Abstract

Pulp involvement of immature permanent teeth with dentinogenesis imperfecta is challenging and could lead to extraction. A case of dentinogenesis imperfecta-induced periapical periodontitis of an immature permanent tooth was treated with regenerative endodontic treatment (RET), and root maturation was observed in 12-month follow-up. An 8-year-old girl presented acute pain and swelling in central mandibular region. Clinical and radiographic examination revealed “shell teeth” appearance of teeth 31, 41, and 42. Periapical lesion of tooth 31 was observed. Tooth 41 was previously treated with apexification. RET was planned and carried out for the necrotic tooth (tooth 31) with dentinogenesis imperfecta. The 1-, 3-, 7-, and 12-month postoperative recall revealed complete healing of periapical lesions. Root maturation characterized by elongation of root, thickening of dentinal walls, and closure of root apex was observed with radiographic examinations. We show that RET could be a desirable treatment for necrotic immature permanent teeth with dentinogenesis imperfecta and lead to resolution of endodontic lesions as well as maturation of dental root. The findings of this case suggest that RET should be considered by endodontist and pediatric dentist to treat teeth with similar dental anomalies and apical periodontitis.

1. Introduction

Dentinogenesis imperfecta describes developmental defects of dentin caused by mutations in gene encoding dentin sialophosphoprotein (DSPP) [1]. Studies have shown that Dspp knockout mice exhibited severe dentin defects [2]. The dental phenotypes of the mutant mice could also be the result of the intracellular retention of mutant DSPP in the odontoblasts [3]. Epidemiological data showed that the incidence of dentinogenesis imperfecta ranges from 0.002% to 0.1% in different populations [46]. Both enamel and dentin development could be affected by dentinogenesis imperfecta. In mild cases, only crown discoloration and “thistle-shaped” pulp could be noticed. In more severe cases, attrition or even disappearance of crown and complete obliteration of pulp could be seen [7]. Enlarge pulp with “shell teeth” appearance could be scarcely found [8]. Pulp is rarely involved except for the most severe cases [9]. Due to the hypomineralized structure and poor prognosis, pulp involvement of dentinogenesis imperfecta-affected teeth could lead to extraction.
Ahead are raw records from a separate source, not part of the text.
(* ===== verification/StoreHistory.v ===== *)
(** * The store over time

    Every write of the store as one step ([op], [step]), and what holds over any sequence of them: the
    file and the published profile are one, a refused write changes nothing, the generation names the
    profile, and so a conditional write never loses what was published since it was read. *)
From S2P Require Import Prelude GoStrings Model Faults Dns Validate Store.
Local Open Scope Z_scope.

(** The writes, each with its arguments and with whether the file can be written then. *)
Inductive op :=
| OReplace (q : Profile) | OReconcile (fn : Profile -> bool * Profile)
| OUpsertEndpointAt (e : Endpoint) (rev : Rev) | OUpsertEndpoints (eps : list Endpoint)
| OUpsertEndpointsIfGen (eps : list Endpoint) (wantGen : Z) | ODeleteEndpoint (id : string)
| ODeleteEndpointReplacing (id repl : string) | ODetachEndpointDependents (id : string)
| OSetEndpointDisabledReplacingAt (e : Endpoint) (repl : string) (rev : Rev) | OSetEndpointDisabledDetachingAt (e : Endpoint) (rev : Rev)
| OUpsertGroupAt (g : Group) (rev : Rev) | ODeleteGroup (id : string)
| OUpsertRule (r : Rule) | ODeleteRule (id : string)
| OUpsertRoutingListAt (rl : RoutingList) (rev : Rev) | OSetRoutingListCache (now : Z) (id : string) (cidrs : list string)
| OSetRoutingListCaches (now : Z) (caches : gmap string CacheUpdate) | ODeleteRoutingList (id : string)
| OReorderRoutingLists (ids : list string)
| OUpsertDeviceGroup (g : DeviceGroup) | ODeleteDeviceGroup (id : string)
| OSetDNS (dns : option DNSSettings) | OSetDNSIfGen (dns : option DNSSettings) (wantGen : Z).

Section history.
Context (unicode_lower unicode_upper : bytes -> bytes) (unicode_fold : bytes -> bytes -> bool)
  (proto_problem : Endpoint -> option string)
  (endpoint_hash : Endpoint -> string) (group_hash : Group -> string) (list_hash : RoutingList -> string).
#[local] Notation "f '!'" := (f unicode_lower unicode_upper proto_problem) (at level 1, only parsing).

(** A write: the error it reports, and the store after it. *)
Definition step (wrote : bool) (o : op) (s : Store) : option store_err * Store :=
  match o with
  | OReplace q => Replace ! wrote q s
  | OReconcile fn => Reconcile ! wrote fn s
  | OUpsertEndpointAt e rev => just_err (UpsertEndpointAt ! endpoint_hash wrote e rev s)
  | OUpsertEndpoints eps => let '(_, e, s) := UpsertEndpoints ! wrote eps s in (e, s)
  | OUpsertEndpointsIfGen eps g => let '(_, e, s) := UpsertEndpointsIfGen ! wrote eps g s in (e, s)
  | ODeleteEndpoint id => DeleteEndpoint ! wrote id s
  | ODeleteEndpointReplacing id repl => DeleteEndpointReplacing ! wrote id repl s
  | ODetachEndpointDependents id => DetachEndpointDependents ! wrote id s
  | OSetEndpointDisabledReplacingAt e repl rev => just_err (SetEndpointDisabledReplacingAt ! endpoint_hash wrote e repl rev s)
  | OSetEndpointDisabledDetachingAt e rev => just_err (SetEndpointDisabledDetachingAt ! endpoint_hash wrote e rev s)
  | OUpsertGroupAt g rev => just_err (UpsertGroupAt ! group_hash wrote g rev s)
  | ODeleteGroup id => DeleteGroup ! wrote id s
  | OUpsertRule r => UpsertRule ! wrote r s
  | ODeleteRule id => DeleteRule ! wrote id s
  | OUpsertRoutingListAt rl rev => just_err (UpsertRoutingListAt unicode_lower unicode_upper unicode_fold proto_problem list_hash wrote rl rev s)
  | OSetRoutingListCache now id cidrs => SetRoutingListCache ! wrote now id cidrs s
  | OSetRoutingListCaches now caches => let '(_, e, s) := SetRoutingListCaches ! wrote now caches s in (e, s)
  | ODeleteRoutingList id => DeleteRoutingList ! wrote id s
  | OReorderRoutingLists ids => ReorderRoutingLists ! wrote ids s
  | OUpsertDeviceGroup g => UpsertDeviceGroup ! wrote g s
  | ODeleteDeviceGroup id => DeleteDeviceGroup ! wrote id s
  | OSetDNS d => SetDNS ! wrote d s
  | OSetDNSIfGen d g => let '(_, e, s) := SetDNSIfGen ! wrote d g s in (e, s)
  end.
Definition run (s : Store) (l : list (bool * op)) : Store := foldl (fun s x => snd (step (fst x) (snd x) s)) s l.

(** ** What a step can do *)
Definition install (q : Profile) (s : Store) : Store := mkStore (Some (mkPublished q (uint64 (Gen s + 1)))) (Some q).
(** Nothing was changed, or [q] was published and written. *)
Inductive effect (s : Store) : option store_err * Store -> Prop :=
| refuses e : effect s (Some e, s)
| spares : effect s (None, s)
| publishes q : breaks ! s q = None -> newlyStrandedResolvers (cur s) q = None -> effect s (None, install q s).
Lemma publish_effect wrote q s : effect s (publish ! wrote q s).
Proof.
  unfold publish. destruct (breaks _ _ _ s q) eqn:E1; [constructor|]. destruct (newlyStrandedResolvers (cur s) q) eqn:E2; [constructor|].
  unfold persist. destruct wrote; [|constructor]. exact (publishes s q E1 E2).
Qed.
Lemma commit_effect wrote edit s : effect s (commit ! wrote edit s).
Proof. destruct edit; [constructor|apply publish_effect]. Qed.
Lemma commit_at_effect wrote rev was now edit s : effect s (just_err (commit_at ! wrote rev was now edit s)).
Proof.
  unfold commit_at, just_err. destruct (checkRev _ _ _); [constructor|]. pose proof (commit_effect wrote edit s) as H.
  destruct (commit _ _ _ wrote edit s) as [[e|] s']; exact H.
Qed.
Lemma step_effect wrote o s : effect s (step wrote o s).
Proof.
  destruct o; cbn [step].
  - unfold Replace. destruct (Validate _ _ _ q); [constructor|apply publish_effect].
  - unfold Reconcile. destruct (fn (snapshot s)) as [[] q]; [apply publish_effect|constructor].
  - unfold UpsertEndpointAt. case_bool_decide; [constructor|apply commit_at_effect].
  - unfold UpsertEndpoints, upsertEndpoints. destruct (length eps =? 0)%nat; [constructor|]. cbn [andb].
    destruct (batch eps (Endpoints (snapshot s))) as [l sk]. destruct (publish _ _ _ _ _ _) eqn:E. rewrite <- E. apply publish_effect.
  - unfold UpsertEndpointsIfGen, upsertEndpoints. destruct (length eps =? 0)%nat; [constructor|]. destruct (true && negb (Gen s =? wantGen)); [constructor|].
    destruct (batch eps (Endpoints (snapshot s))) as [l sk]. destruct (publish _ _ _ _ _ _) eqn:E. rewrite <- E. apply publish_effect.
  - apply commit_effect.
  - unfold DeleteEndpointReplacing. case_bool_decide; [apply commit_effect|]. case_bool_decide; [constructor|apply commit_effect].
  - apply commit_effect.
  - unfold SetEndpointDisabledReplacingAt, disable_at. do 3 (case_bool_decide; [constructor|]).
    destruct (commit_at _ _ _ _ _ _ _ _ _) as [[sv e'] s'] eqn:E. change (effect s (just_err ((sv, e'), s'))). rewrite <- E. apply commit_at_effect.
  - unfold SetEndpointDisabledDetachingAt, disable_at. case_bool_decide; [constructor|].
    destruct (commit_at _ _ _ _ _ _ _ _ _) as [[sv e'] s'] eqn:E. change (effect s (just_err ((sv, e'), s'))). rewrite <- E. apply commit_at_effect.
  - unfold UpsertGroupAt. case_bool_decide; [constructor|apply commit_at_effect].
  - apply commit_effect.
  - unfold UpsertRule. case_bool_decide; [constructor|apply publish_effect].
  - apply commit_effect.
  - unfold UpsertRoutingListAt. case_bool_decide; [constructor|apply commit_at_effect].
  - unfold SetRoutingListCache. destruct (has_id _ _ _); [apply publish_effect|constructor].
  - unfold SetRoutingListCaches. case_bool_decide; [constructor|]. destruct (_ =? 0)%nat; [constructor|].
    destruct (publish _ _ _ _ _ _) eqn:E. rewrite <- E. apply publish_effect.
  - apply commit_effect.
  - apply commit_effect.
  - unfold UpsertDeviceGroup. case_bool_decide; [constructor|apply publish_effect].
  - apply commit_effect.
  - apply publish_effect.
  - unfold SetDNSIfGen, SetDNS. destruct (negb _); [constructor|]. destruct (publish _ _ _ _ _ _) eqn:E. rewrite <- E. apply publish_effect.
Qed.

(** ** Over a history *)
(** [n] profiles were published on the way. *)
Inductive evolves (s : Store) : nat -> Store -> Prop :=
| evolves_0 : evolves s 0 s
| evolves_S n s' q : evolves s n s' -> evolves s (S n) (install q s').
Lemma run_evolves s l : exists n, (n <= length l)%nat /\ evolves s n (run s l).
Proof.
  induction l as [|[w o] l IH] using rev_ind; [exists 0%nat; split; [done|constructor]|].
  destruct IH as (n & Hn & H). unfold run. rewrite foldl_snoc. cbn [fst snd]. fold (run s l). rewrite length_app. cbn [length].
  pose proof (step_effect w o (run s l)) as He. destruct (step w o (run s l)) as [e s'] eqn:E. cbn [snd].
  inversion He; subst; [exists n; split; [lia|done]|exists n; split; [lia|done]|]. exists (S n). split; [lia|by constructor].
Qed.
Lemma uint64_range z : 0 <= uint64 z < 2 ^ 64.
Proof. apply Z.mod_pos_bound. lia. Qed.
Lemma evolves_gen s n s' : evolves s n s' -> 0 <= Gen s < 2 ^ 64 -> Gen s' = uint64 (Gen s + Z.of_nat n).
Proof.
  intros H Hg. induction H as [|n s' q H IH]; [unfold uint64; rewrite Z.mod_small by lia; lia|].
  cbn [install Gen cur gen]. rewrite IH. unfold uint64. rewrite Zplus_mod_idemp_l. f_equal. lia.
Qed.
Lemma same_gen s n s' : evolves s n s' -> 0 <= Gen s < 2 ^ 64 -> Z.of_nat n < 2 ^ 64 -> Gen s' = Gen s -> s' = s.
Proof.
  intros H Hg Hn E. rewrite (evolves_gen s n s') in E by done. unfold uint64 in E.
  assert (n = 0%nat) as ->; [|by inversion H]. destruct n as [|n]; [done|exfalso].
  destruct (Z.lt_ge_cases (Gen s + Z.of_nat (S n)) (2 ^ 64)); [rewrite Z.mod_small in E; lia|].
  rewrite <- (Z.mod_add _ (-1)), Z.mod_small in E by lia. lia.
Qed.

(** An opened store: what is published is what the file holds, under a generation of 64 bits. *)
Definition opened (s : Store) : Prop := exists q g, s = mkStore (Some (mkPublished q g)) (Some q) /\ 0 <= g < 2 ^ 64.
Lemma Open_opened random d s : Open random true d = Some (None, s) -> opened s.
Proof.
  assert (H : 0 <= startGen random < 2 ^ 64).
  { unfold startGen. rewrite Z.shiftr_div_pow2 by lia. pose proof (uint64_range random). split; [apply Z.div_pos; lia|].
    apply Z.div_lt_upper_bound; lia. }
  destruct d; cbn; intros E; simplify_eq; eexists _, _; done.
Qed.
Lemma evolves_opened s n s' : evolves s n s' -> opened s -> opened s'.
Proof.
  intros H Ho. destruct H as [|n s' q]; [done|]. eexists q, _. split; [reflexivity|]. apply uint64_range.
Qed.

(** C29: the generation names the profile. Over any history of writes, whatever they are and whichever of
    them fail, the published profile is the one in the file; a write that reports an error has changed
    neither; and between two moments less than 2^64 writes apart, an unchanged generation means that
    nothing was published in between. *)
Theorem generation_names_profile random d s l l' : Open random true d = Some (None, s) -> Z.of_nat (length l') < 2 ^ 64 ->
  file (run s l) = Some (CurrentProfile (run s l)) /\
  (forall w o e s', step w o (run s l) = (Some e, s') -> s' = run s l) /\
  (Gen (run s (l ++ l')) = Gen (run s l) -> run s (l ++ l') = run s l).
Proof.
  intros Ho Hl. destruct (run_evolves s l) as (n & _ & Hn).
  assert (Ho' : opened (run s l)) by (eapply evolves_opened; [done|by eapply Open_opened]). split_and!.
  - destruct Ho' as (q & g & -> & _). done.
  - intros w o e s' E. pose proof (step_effect w o (run s l)) as He. rewrite E in He. by inversion He.
  - destruct (run_evolves (run s l) l') as (m & Hm & Hev). unfold run. rewrite foldl_app. fold (run s l). fold (run (run s l) l').
    destruct Ho' as (q & g & E & Hg). apply (same_gen _ m); [done|by rewrite E|lia].
Qed.

(** A conditional write loses no update. A client reads the profile and its generation; other writes
    happen, fewer than 2^64; then the client's write of the DNS plane, or of a batch of connections, made
    at the generation it read, is accepted only if the store is exactly as the client read it. *)
Theorem conditional_write_loses_nothing random d s l l' q g :
  Open random true d = Some (None, s) -> Z.of_nat (length l') < 2 ^ 64 -> Snapshot (run s l) = (q, g) ->
  let now := run (run s l) l' in
  (forall w dns s', step w (OSetDNSIfGen dns g) now = (None, s') -> CurrentProfile now = q) /\
  (forall w eps s', eps <> [] -> step w (OUpsertEndpointsIfGen eps g) now = (None, s') -> CurrentProfile now = q).
Proof.
  intros Ho Hl Hs now. destruct (run_evolves s l) as (n & _ & Hn).
  assert (Ho' : opened (run s l)) by (eapply evolves_opened; [done|by eapply Open_opened]).
  destruct (run_evolves (run s l) l') as (m & Hm & Hev). fold now in Hev.
  destruct Ho' as (q0 & g0 & E0 & Hg). unfold Snapshot in Hs. rewrite E0 in Hs. cbn in Hs. injection Hs as -> ->.
  assert (Hsame : Gen now = g -> CurrentProfile now = q).
  { intros E. rewrite (same_gen (run s l) m now); [by rewrite E0|done|by rewrite E0|lia|by rewrite E, E0]. }
  split.
  - intros w dns s'. cbn [step]. unfold SetDNSIfGen. destruct (Z.eqb_spec (Gen now) g) as [E|]; [intros _; by apply Hsame|done].
  - intros w eps s' Hne. cbn [step]. unfold UpsertEndpointsIfGen, upsertEndpoints. destruct eps; [done|]. cbn [length Nat.eqb andb].
    destruct (Z.eqb_spec (Gen now) g) as [E|]; [intros _; by apply Hsame|done].
Qed.
End history.

(** ** A history *)
Definition sample_history : list (bool * op) :=
  [(true, OUpsertRule (zero_rule <| r_ID := "r" |>)); (false, ODeleteRule "r"); (true, ODeleteRule "none")].
Definition blank_store : Store := mkStore (Some (mkPublished zero_profile 0)) (Some zero_profile).
Abbreviation sampled f := (f (fun b => b) (fun b => b) (fun _ _ => false) (fun _ => None) ep_ID gr_ID rl_ID) (only parsing).
Lemma generation_names_profile_witness : Open 0 true Blank = Some (None, blank_store) /\
  Gen (sampled run blank_store sample_history) = 1 /\
  file (sampled run blank_store sample_history) = Some (CurrentProfile (sampled run blank_store sample_history)) /\
  (Gen (sampled run blank_store (sample_history ++ [(false, ODeleteRule "r")])) = Gen (sampled run blank_store sample_history) ->
   sampled run blank_store (sample_history ++ [(false, ODeleteRule "r")]) = sampled run blank_store sample_history).
Proof.
  split; [reflexivity|]. split; [by vm_compute|].
  destruct (generation_names_profile (fun b => b) (fun b => b) (fun _ _ => false) (fun _ => None) ep_ID gr_ID rl_ID 0 Blank blank_store
    sample_history [(false, ODeleteRule "r")]) as (H1 & _ & H2); [reflexivity|done|]. by split.
Defined.
Lemma conditional_write_loses_nothing_witness :
  exists s', sampled step true (OSetDNSIfGen None 1) (sampled run blank_store sample_history) = (None, s') /\
  CurrentProfile (sampled run (sampled run blank_store (take 1 sample_history)) (drop 1 sample_history)) =
  CurrentProfile (sampled run blank_store (take 1 sample_history)).
Proof.
  eexists. split; [by vm_compute|].
  destruct (conditional_write_loses_nothing (fun b => b) (fun b => b) (fun _ _ => false) (fun _ => None) ep_ID gr_ID rl_ID 0 Blank blank_store
    (take 1 sample_history) (drop 1 sample_history) (CurrentProfile (sampled run blank_store (take 1 sample_history))) 1) as [H _]; [reflexivity|done|by vm_compute|].
  eapply (H true None). by vm_compute.
Defined.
Regenerative endodontic treatment (RET) has been widely used in necrotic immature permanent teeth [10]. Compared to conventional root canal treatment, pulpotomy, and apexification, RET has the unique potential to continue root maturation and save the teeth for the lifetime of the patient [11]. The basis of RET relies on tissue engineering induced by a complex of stem cells and bioactive growth factors [12, 13]. Biomimetic scaffolds are also used in some cases to increase the success rate [14]. The success rate of RET has been reported to be 94.8% and 96% for dental trauma and caries-caused pulp necrosis, respectively [15]. The success rate of RET for teeth with developmental defects has only been assessed in teeth with dens evaginatus and was slightly lower (93%) [15]. RET for teeth with other dental anomalies, especially with dentinogenesis imperfecta, has been rarely reported.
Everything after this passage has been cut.